Um outro problema do roteiro é abordar temas complexos e cheio de riqueza como a memória e aproveitá-la mais, sendo ela um tempo de tela perdido, não servindo para absolutamente nada no desenvolvimento da história, a não ser como apoio para algumas justificativas quase irrelevantes da narrativa.

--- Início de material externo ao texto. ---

(* ===== verification/Clock.v ===== *)
(** * Time values: src/src/utils/clock.h

    [struct timespec] and the macros the timer and the time converter use. *)

From S2P Require Import Prelude.

Local Open Scope Z_scope.

Module Clock.

Definition MSEC_PER_SEC : Z := 1000.
Definition NSEC_PER_MSEC : Z := 1000000.
Definition USEC_PER_SEC : Z := 1000000.
Definition NSEC_PER_SEC : Z := 1000000000.

Record timespec := Timespec { tv_sec : Z; tv_nsec : Z }.

Definition ts_isset (t : timespec) : bool := ctrue (tv_sec t) || ctrue (tv_nsec t).

Definition ts_to_msec (t : timespec) : Z :=
  tv_sec t * MSEC_PER_SEC + Z.quot (tv_nsec t) NSEC_PER_MSEC.

Definition ts_to_nsec (t : timespec) : Z := tv_sec t * NSEC_PER_SEC + tv_nsec t.

Definition ts_add (a b : timespec) : timespec :=
  let sec := tv_sec a + tv_sec b in
  let nsec := tv_nsec a + tv_nsec b in
  if decide (nsec >= NSEC_PER_SEC) then Timespec (sec + 1) (nsec - NSEC_PER_SEC)
  else Timespec sec nsec.

Definition ts_sub (a b : timespec) : timespec :=
  let sec := tv_sec a - tv_sec b in
  let nsec := tv_nsec a - tv_nsec b in
  if decide (nsec < 0) then Timespec (sec - 1) (nsec + NSEC_PER_SEC)
  else Timespec sec nsec.

(** The normal form of a time value. *)
Definition ts_wf (t : timespec) : Prop := 0 <= tv_nsec t < NSEC_PER_SEC.

Lemma ts_add_nsec a b : ts_to_nsec (ts_add a b) = ts_to_nsec a + ts_to_nsec b.
Proof. unfold ts_add, ts_to_nsec, NSEC_PER_SEC. case_decide; simpl; lia. Qed.

Lemma ts_sub_nsec a b : ts_to_nsec (ts_sub a b) = ts_to_nsec a - ts_to_nsec b.
Proof. unfold ts_sub, ts_to_nsec, NSEC_PER_SEC. case_decide; simpl; lia. Qed.

Lemma ts_add_wf a b : ts_wf a -> ts_wf b -> ts_wf (ts_add a b).
Proof. unfold ts_wf, ts_add, NSEC_PER_SEC. intros. case_decide; simpl; lia. Qed.

Lemma ts_sub_wf a b : ts_wf a -> ts_wf b -> ts_wf (ts_sub a b).
Proof. unfold ts_wf, ts_sub, NSEC_PER_SEC. intros. case_decide; simpl; lia. Qed.

Lemma ts_wf_inj a b : ts_wf a -> ts_wf b -> ts_to_nsec a = ts_to_nsec b -> a = b.
Proof.
  destruct a as [s n], b as [s' n']; unfold ts_wf, ts_to_nsec, NSEC_PER_SEC; simpl.
  intros. assert (s = s') by lia. f_equal; lia.
Qed.

End Clock.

O acerto fica por conta da boa costura que é o fio ideológico do filme, colocando como protagonistas personagens diferentes que tem uma grande necessidade de representatividade nas histórias de heróis e heroínas – obviamente, aqui falamos da frágil representatividade liberal que um filme de super-herói não consegue aprofundar.

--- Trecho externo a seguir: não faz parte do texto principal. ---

(** [remove_from_list] unlinks a node and leaves it, unchanged, in the heap. *)
Lemma remove_from_list_rep t ps1 x a ps2 :
  rep t (ps1 ++ (x, a) :: ps2) ->
  exists t', remove_from_list x t = Some t' /\
    rep t' (ps1 ++ add_head (i_delta a) ps2) /\ m_ts_last t' = m_ts_last t /\
    (forall y, y ∉ (ps1 ++ ps2).*1 -> mem t' !! y = mem t !! y) /\
    mem t !! x = Some (mk a (nxt ps2 None) (lst None ps1)) /\
    dom (mem t') = dom (mem t).
Proof.
  intros (Hh & Hs & Hn).
  apply seg_app in Hs as [Hs1 [Hx Hs2]]. simpl in Hs1, Hs2.
  rewrite fmap_app in Hn. csimpl in Hn.
  apply list.NoDup_app in Hn as (Hn1 & Hd & [Hx2 Hn2]%list.NoDup_cons).
  unfold remove_from_list. rewrite Hx. simpl. rewrite nxt_app in Hh. simpl in Hh.
  destruct (relink_seg t ps1 (Some x) (nxt ps2 None) Hs1 Hn1 Hh)
    as (t1 & Hr & Hh1 & Ht1 & Hs1' & Hf1 & Hd1).
  unfold relink in Hr. rewrite Hr. simpl.
  assert (seg (mem t1) (Some x) ps2 None) as Hs2'.
  { revert Hs2. apply seg_mono. intros y Hy. apply Hf1. set_solver. }
  destruct (store_opt_seg t1 ps2 (Some x) (lst None ps1) None
    (fun v => u32 (v + i_delta a)) Hs2' Hn2 eq_refl)
    as (t2 & Hr2 & Hh2 & Ht2 & Hs2'' & Hf2 & Hd2).
  exists t2. simpl in Hr2. split; [done|]. split; [split_and!|].
  - rewrite Hh2, Hh1, nxt_app. f_equal. by destruct ps2 as [|[??]?].
  - apply seg_app. split.
    + replace (nxt (add_head (i_delta a) ps2) None) with (nxt ps2 None)
        by (by destruct ps2 as [|[??]?]).
      revert Hs1'. apply seg_mono. intros y Hy. apply Hf2. set_solver.
    + by destruct ps2 as [|[??]?].
  - rewrite fmap_app, add_head_fst. apply list.NoDup_app. split_and!; try done. set_solver.
  - split_and!; try done; try congruence.
    intros y Hy. rewrite fmap_app in Hy. rewrite Hf2, Hf1; set_solver.
Qed.

Definition sub_head (d : Z) (ps : list (ptr * item)) : list (ptr * item) :=
  match ps with
  | [] => []
  | (y, b) :: r => (y, with_delta (u32 (i_delta b - d)) b) :: r
  end.

Lemma find_pos_spec fuel t pv ps tmp x a :
  seg (mem t) pv ps None -> (length ps <= fuel)%nat ->
  exists ps1 ps2 tmp',
    ps = ps1 ++ ps2 /\
    find_pos fuel t (nxt ps None) pv tmp = Some (nxt ps2 None, lst pv ps1, tmp') /\
    ins tmp x a ps = ps1 ++ (x, with_delta tmp' a) :: sub_head tmp' ps2.
Proof.
  revert fuel pv tmp. induction ps as [|[y b] ps IH]; intros fuel pv tmp Hs Hf; simpl in *.
  { exists [], [], tmp. split_and!; try done. by destruct fuel. }
  destruct Hs as [Hy Hs]. destruct fuel as [|fuel]; [lia|]. simpl. rewrite Hy. simpl.
  case_decide.
  - destruct (IH fuel (Some y) (u32 (tmp - i_delta b)) Hs ltac:(lia))
      as (ps1 & ps2 & tmp' & -> & Hp & Hi).
    exists ((y, b) :: ps1), ps2, tmp'. split_and!; [done|done|]. simpl. by rewrite Hi.
  - exists [], ((y, b) :: ps), tmp. done.
Qed.

Definition item_of (n : timer_node_t) : item :=
  Item (delta_time_msec n) (orig_time_msec n) (handler n) (user_data n) (req_type n).

(** [insert_to_list] refines the sorted insertion [ins]. *)
Lemma insert_to_list_rep t ps x n :
  rep t ps -> mem t !! x = Some n -> x ∉ ps.*1 ->
  exists t', insert_to_list x t = Some t' /\
    rep t' (ins (orig_time_msec n) x (item_of n) ps) /\ m_ts_last t' = m_ts_last t /\
    (forall y, y ∉ (x :: ps.*1) -> mem t' !! y = mem t !! y) /\ dom (mem t') = dom (mem t).
Proof.
  intros (Hh & Hs & Hn) Hx Hxp. unfold insert_to_list. rewrite Hx. simpl.
  pose proof (elem_of_dom_2 _ _ _ Hx) as Hxd.
  destruct (find_pos_spec (size (mem t)) t None ps (orig_time_msec n) x (item_of n) Hs)
    as (ps1 & ps2 & tmp & -> & Hp & Hi).
  { by eapply seg_size. }
  rewrite Hi. destruct (m_list_head t) as [h|] eqn:Eh.
  2: { destruct (ps1 ++ ps2) as [|[??]?] eqn:E; [|done].
    apply app_eq_nil in E as [-> ->]. rewrite (store_some _ _ _ _ Hx). simpl.
    eexists. split_and!; try done; simpl in *.
    - simplify_eq. split_and!; try done; simpl.
      + by rewrite lookup_insert_eq.
      + apply NoDup_singleton.
    - intros y Hy. rewrite lookup_insert_ne; [done|set_solver].
    - rewrite dom_insert_L. set_solver. }
  rewrite Hh, Hp. simpl. rewrite (store_some _ _ _ _ Hx). simpl.
  set (nx := set_prev (lst None ps1) _).
  set (t1 := Tm _ _ _).
  apply seg_app in Hs as [Hs1 Hs2].
  rewrite fmap_app in Hn, Hxp. apply list.NoDup_app in Hn as (Hn1 & Hd & Hn2).
  assert ((x ∉ ps1.*1) /\ (x ∉ ps2.*1)) as [Hx1 Hx2] by set_solver.
  destruct (relink_seg t1 ps1 (nxt ps2 None) (Some x)) as (t2 & Hr & Hh2 & Ht2 & Hs1' & Hf2 & Hd2).
  { by apply seg_frame. } { done. } { simpl. by rewrite Eh, Hh, nxt_app. }
  unfold relink in Hr. rewrite Hr. simpl.
  destruct (store_opt_seg t2 ps2 (lst None ps1) (Some x) None (fun v => u32 (v - tmp)))
    as (t3 & Hr3 & Hh3 & Ht3 & Hs3 & Hf3 & Hd3); [|done|done|].
  { apply (seg_mono (mem t1)). { intros y Hy. apply Hf2. set_solver. }
    by apply seg_frame. }
  exists t3. split; [done|]. split; [split_and!|].
  - rewrite Hh3, Hh2, nxt_app. done.
  - apply seg_app. split; [|split].
    + apply (seg_mono (mem t2)); [|done]. intros y Hy. apply Hf3. set_solver.
    + rewrite Hf3, Hf2 by done. simpl. rewrite lookup_insert_eq. unfold nx, mk. simpl.
      by destruct ps2 as [|[??]?].
    + by destruct ps2 as [|[??]?].
  - assert ((sub_head tmp ps2).*1 = ps2.*1) as E by (by destruct ps2 as [|[??]?]).
    rewrite fmap_app. csimpl. rewrite E. apply list.NoDup_app. split_and!; [done| |].
    + intros y Hy. apply not_elem_of_cons. split; [congruence|by apply Hd].
    + by apply list.NoDup_cons.
  - split_and!.
    + by rewrite Ht3, Ht2.
    + intros y Hy. rewrite Hf3, Hf2 by set_solver. simpl.
      rewrite lookup_insert_ne; [done|set_solver].
    + rewrite Hd3, Hd2. simpl. rewrite dom_insert_L. set_solver.
Qed.
(* ===== verification/IpFrag.v ===== *)
(** * IP reassembly: src/src/vma/proto/ip_frag.cpp and ip_frag.h

    [ip_frag_manager] keeps, per datagram, the RFC 815 list of the holes still
    to be filled and the chain of the fragments received.

    The packet buffers ([mem_buf_desc_t]) are shared with the caller and are
    linked through [p_next_desc] while holes point into the chain, so they
    live in an explicit store ([bufs]).  The hole and fragment descriptors
    belong to one list each (a free list or the list of a datagram): those
    lists are Rocq lists.  The object is used under its lock, one operation at
    a time.  An operation is [None] where the code dereferences [NULL]. *)

From stdpp Require Import sorting.
From S2P Require Import Prelude.

Local Open Scope Z_scope.

Module Frag.

Abbreviation ptr := nat.

Definition IP_FRAG_FREED : Z := u64 (-1).
Definition IP_FRAG_MAX_DESC : nat := 1024.
Definition IP_FRAG_MAX_HOLES : nat := N.to_nat 16000.
Definition IP_FRAG_TTL : Z := 2.
Definition IP_FRAG_INF : Z := 65535.
Definition IP_FRAG_NINF : Z := 0.
Definition IP_FRAG_SPACE : Z := 60000.
Definition MORE_FRAGMENTS_FLAG : Z := 8192.
Definition FRAGMENT_OFFSET : Z := 8191.

Record ip_frag_key_t := Key { ip_id : Z; src_ip : Z; dst_ip : Z; ipproto : Z }.

#[export] Instance key_eq_dec : EqDecision ip_frag_key_t.
Proof. solve_decision. Defined.
#[export] Instance key_countable : Countable ip_frag_key_t.
Proof.
  refine (inj_countable' (fun k => (ip_id k, src_ip k, dst_ip k, ipproto k))
            (fun '(a, b, c, d) => Key a b c d) _).
  by intros [].
Defined.

(** [operator<]. *)
Definition key_lt (a b : ip_frag_key_t) : bool :=
  if decide (ip_id a < ip_id b) then true
  else if decide (ip_id a > ip_id b) then false
  else if decide (src_ip a < src_ip b) then true
  else if decide (src_ip a > src_ip b) then false
  else if decide (dst_ip a < dst_ip b) then true
  else if decide (dst_ip a > dst_ip b) then false
  else if decide (ipproto a < ipproto b) then true
  else if decide (ipproto a > ipproto b) then false
  else false.

Record ip_frag_hole_desc := HoleDesc {
  first : Z;
  last : Z;
  data_first : option ptr;
  data_last : option ptr;
}.

Record ip_frag_desc_t := FragDesc {
  ttl : Z;
  hole_list : list ip_frag_hole_desc;
  frag_list : option ptr;
  frag_counter : Z;
}.

(** The fields of [mem_buf_desc_t] the manager uses; the owner is the ring. *)
Record mem_buf_desc_t := Buf {
  sz_data : Z;
  p_next_desc : option ptr;
  p_desc_owner : nat;
}.

Definition set_next (v : option ptr) (b : mem_buf_desc_t) : mem_buf_desc_t :=
  Buf (sz_data b) v (p_desc_owner b).
Definition set_sz (v : Z) (b : mem_buf_desc_t) : mem_buf_desc_t :=
  Buf v (p_next_desc b) (p_desc_owner b).

(** The fields of [struct iphdr] read here, as stored (network order). *)
Record iphdr := IpHdr {
  id : Z; saddr : Z; daddr : Z; protocol : Z; frag_off : Z; tot_len : Z; ihl : Z;
}.

Record ip_frag_manager := Mgr {
  m_frag_counter : Z;
  m_frags : gmap ip_frag_key_t ip_frag_desc_t;
  m_return_descs : gmap nat ptr;
  hole_free_list : list ip_frag_hole_desc;
  hole_free_list_count : Z;
  desc_free_list : list ip_frag_desc_t;
  desc_free_list_count : Z;
  bufs : gmap ptr mem_buf_desc_t;
}.

Definition set_counter (v : Z) (m : ip_frag_manager) : ip_frag_manager :=
  Mgr v (m_frags m) (m_return_descs m) (hole_free_list m) (hole_free_list_count m)
      (desc_free_list m) (desc_free_list_count m) (bufs m).
Definition set_frags (v : gmap ip_frag_key_t ip_frag_desc_t) (m : ip_frag_manager) : ip_frag_manager :=
  Mgr (m_frag_counter m) v (m_return_descs m) (hole_free_list m) (hole_free_list_count m)
      (desc_free_list m) (desc_free_list_count m) (bufs m).
Definition set_returns (v : gmap nat ptr) (m : ip_frag_manager) : ip_frag_manager :=
  Mgr (m_frag_counter m) (m_frags m) v (hole_free_list m) (hole_free_list_count m)
      (desc_free_list m) (desc_free_list_count m) (bufs m).
Definition set_holes (l : list ip_frag_hole_desc) (c : Z) (m : ip_frag_manager) : ip_frag_manager :=
  Mgr (m_frag_counter m) (m_frags m) (m_return_descs m) l c
      (desc_free_list m) (desc_free_list_count m) (bufs m).
Definition set_descs (l : list ip_frag_desc_t) (c : Z) (m : ip_frag_manager) : ip_frag_manager :=
  Mgr (m_frag_counter m) (m_frags m) (m_return_descs m) (hole_free_list m)
      (hole_free_list_count m) l c (bufs m).
Definition set_bufs (v : gmap ptr mem_buf_desc_t) (m : ip_frag_manager) : ip_frag_manager :=
  Mgr (m_frag_counter m) (m_frags m) (m_return_descs m) (hole_free_list m)
      (hole_free_list_count m) (desc_free_list m) (desc_free_list_count m) v.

Por fim, temos até boas tentativas nas interpretações das personagens, com marcas de sotaques que exploram essa diversidade que é a humanidade. Mas ainda assim, há atuações que não aprofundam as possibilidades que eles próprios possuem como potência. Por exemplo, a Thena de Angelina Jolie se perde exatamente pela expectativa que o roteiro e a narrativa dão a ela – não posso ir mais longe por motivos de spoiler. Enquanto outros parecem se satisfazerem com algumas caras e bocas e uns tons de comédias típicos da própria Marvel.
Desta feita, Eternos é apenas mais um filme de boneco, e se mostra como uma obra que busca se construir como um épico (sem alcançar tal feito), sem trazer nenhuma novidade ao Cinema ou mesmo à formula Marvel. Exceto pela continuidade do Universo Cinematográfico Marvel, que deve funcionar aos fãs (para não dizer fanáticos), e que estes parecem se satisfazer apenas com a tal lealdade à história em quadrinhos, com a fácil digestão da narrativa. Sim, com direito a uma catarse de vídeo game e alguma ou outra proposta política que ressoe bem para nossa atualidade. Já para aqueles que buscam ver um filme cinematográfico, de fato, sairão insatisfeitos. E sobre a pergunta que fiz no começo, se a Marvel, de fato, contribuiu com a linguagem cinematográfica, fico com a resposta de que ela fez bons filmes – de vez em quando – para você se divertir, vendendo histórias que fazem homenagens a outras grandes obras da própria Hollywood. A formula Marvel permanece para a alegria dos fãs que querem mais do mesmo e para a infelicidade daqueles que pedem por algo diferente. Mas será que os que buscam apenas o lucro se arriscariam para tal? Acredito que não.